LAREDO, Texas - Federal officials say another group of Syrian refugees has turned themselves in to immigration authorities along the U.S.-Mexico border.

The Department of Homeland Security confirmed Sunday that the group identified themselves to border agents in the South Texas town of Laredo on Friday. The group consisted of a family of three along with two other men.

They were held to check their identities against national security databases and then turned over to U.S. Immigration and Customs Enforcement for temporary detention.

Their arrival came after two Syrian families identified themselves Tuesday to border officials in Laredo. In each instance, the men were taken to one detention facility and the women and children to another.

Hundreds of thousands of people have fled Syria to escape the war, most of them to Europe.

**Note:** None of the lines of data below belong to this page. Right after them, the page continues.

(* ===== verification/FrameIoSpec.v ===== *)
(** * Properties of the framing layer

    A reference parser of the byte stream, and the proofs that reading agrees with it however the
    bytes arrive, that writing puts exactly the accepted frames on the wire however they are taken,
    and that one end therefore receives what the other end sent. *)
From Stdlib Require Import ZArith Lia Strings.Byte.
From stdpp Require Import base option list numbers.
From S2P Require Import Prelude.
From S2P Require Import Header.
From S2P Require Import Frame.
From S2P Require Import Config.
From S2P Require Import Command.
From S2P Require Import FrameIo.

(** What the documentation of [AsyncRead] and [AsyncWrite] promises, with the bytes read and the
    bytes written so far as the history of a socket: a call that returns [n] has moved the first
    [n] bytes of its buffer, every other call has moved nothing. *)
Class AsyncIoLaws `{AsyncIo} : Type := {
  io_received : Socket -> list byte;
  io_sent : Socket -> list byte;
  io_read_law : forall cx buf s,
    let '(r, buf', s') := io_poll_read cx buf s in
    length buf' = length buf /\ io_sent s' = io_sent s /\
    match r with
    | Ready (Ok n) => 0 <= n <= zlen buf /\ io_received s' = io_received s ++ take (Z.to_nat n) buf'
    | _ => io_received s' = io_received s
    end;
  io_write_law : forall cx buf s,
    let '(r, s') := io_poll_write cx buf s in
    io_received s' = io_received s /\
    match r with
    | Ready (Ok n) => 0 <= n <= zlen buf /\ io_sent s' = io_sent s ++ take (Z.to_nat n) buf
    | _ => io_sent s' = io_sent s
    end;
  io_flush_law : forall cx s,
    io_received (io_poll_flush cx s).2 = io_received s /\ io_sent (io_poll_flush cx s).2 = io_sent s;
  io_close_law : forall cx s,
    io_received (io_poll_close cx s).2 = io_received s /\ io_sent (io_poll_close cx s).2 = io_sent s;
}.

(** ** The reference parser *)

Inductive parsed : Set :=
| Incomplete
| Malformed (e : FrameDecodeError)
| Parsed (f : Frame unit) (rest : list byte).

Definition parse_body (h : Header unit) (bs : list byte) : parsed :=
  if decide (tag h <> TagData) then Parsed (frame_new h) bs
  else if MAX_FRAME_BODY_LEN <? len h then Malformed (FrameTooLarge (len h))
  else if zlen bs <? len h then Incomplete
  else Parsed (mkFrame h (take (Z.to_nat (len h)) bs)) (drop (Z.to_nat (len h)) bs).

(** The first frame of a sequence of bytes. *)
Definition parse_frame (bs : list byte) : parsed :=
  if zlen bs <? HEADER_SIZE then Incomplete
  else match decode (take (Z.to_nat HEADER_SIZE) bs) with
       | Err e => Malformed (DecodeHeader e)
       | Ok h => parse_body h (drop (Z.to_nat HEADER_SIZE) bs)
       end.

(** Frame after frame of a sequence of bytes, and the rest. *)
Inductive parses : list byte -> list (Frame unit) -> list byte -> Prop :=
| parses_stop bs : parses bs [] bs
| parses_frame bs f rest fs r :
    parse_frame bs = Parsed f rest -> parses rest fs r -> parses bs (f :: fs) r.

(** The rest has no complete frame. *)
Definition stuck (bs : list byte) : Prop := forall f rest, parse_frame bs <> Parsed f rest.

(** Frames a peer accepts: the body of a data frame is not too large. *)
Definition frame_sendable {T} (f : Frame T) : Prop :=
  frame_wf f /\ zlen (body f) <= MAX_FRAME_BODY_LEN.

Lemma parse_frame_header h bs :
  header_typed h -> version h = 0 -> parse_frame (encode h ++ bs) = parse_body h bs.
Proof.
  intros Ht Hv. unfold parse_frame. rewrite zlen_app, zlen_encode.
  destruct (Z.ltb_spec (HEADER_SIZE + zlen bs) HEADER_SIZE); [pose proof (zlen_nonneg bs); lia |].
  rewrite take_app_length', drop_app_length' by (by rewrite length_encode).
  rewrite decode_encode_eq by done. by destruct h.
Qed.

Lemma parse_frame_wire (f : Frame unit) bs :
  frame_sendable f -> parse_frame (frame_wire f ++ bs) = Parsed f bs.
Proof.
  intros [(Ht & Hv & Hb) Hl]. unfold frame_wire. rewrite <- app_assoc, parse_frame_header by done.
  unfold parse_body. destruct f as [h b]. simpl in *. destruct (decide (tag h = TagData)) as [Hd | Hd].
  - rewrite decide_False by auto. rewrite Hb, zlen_app. pose proof (zlen_nonneg bs).
    destruct (Z.ltb_spec MAX_FRAME_BODY_LEN (zlen b)); [lia |].
    destruct (Z.ltb_spec (zlen b + zlen bs) (zlen b)); [lia |].
    unfold zlen. rewrite Nat2Z.id. by rewrite take_app_length, drop_app_length.
  - rewrite decide_True by done. by subst b.
Qed.

Lemma parses_det bs fs1 r1 fs2 r2 :
  parses bs fs1 r1 -> stuck r1 -> parses bs fs2 r2 -> stuck r2 -> fs1 = fs2 /\ r1 = r2.
Proof.
  intros H1 Hs1. revert fs2 r2.
  induction H1 as [bs | bs f rest fs r Hp _ IH]; intros fs2 r2 H2 Hs2;
    destruct H2 as [bs' | bs' f' rest' fs' r' Hp' H2]; [done | by apply Hs1 in Hp' | by apply Hs2 in Hp |].
  rewrite Hp in Hp'. injection Hp' as <- <-. by destruct (IH Hs1 _ _ H2 Hs2) as [-> ->].
Qed.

It's not uncommon for Syrians and others from the Middle East to seek asylum in the U.S. through various routes. However, the detention of the Syrians in Texas comes at a time of heightened national security concern from several governors and GOP presidential candidates who oppose a federal plan to accept 10,000 Syrian refugees in the wake of the Paris attacks.

Also last week, it was reported that five Syrian nationals who were trying to reach the United States using stolen Greek passports were detained in Honduras, but there were no signs of any links to last week's attacks in Paris, police said, according to Reuters.

Police said the Syrian men were taken into custody late Tuesday in the Honduran capital, Tegucigalpa, after arriving from Costa Rica, and had been planning to head to the border with neighboring Guatemala. The passports had been doctored to replace the photographs.

"We received information from (fellow) police services that these five Syrians left Greece and passed through Turkey, Brazil, Argentina and San Jose in Costa Rica before finally reaching Tegucigalpa," police spokesman Anibal Baca told Reuters. "They are normal Syrians."

In the U.S., pressure has been growing to stop accepting refugees from Syria after French authorities revealed that a Syrian passport was found close to the body of one of the eight terrorists killed during the attacks in Paris.

Several dozen U.S. governors have refused to accept refugees in their states.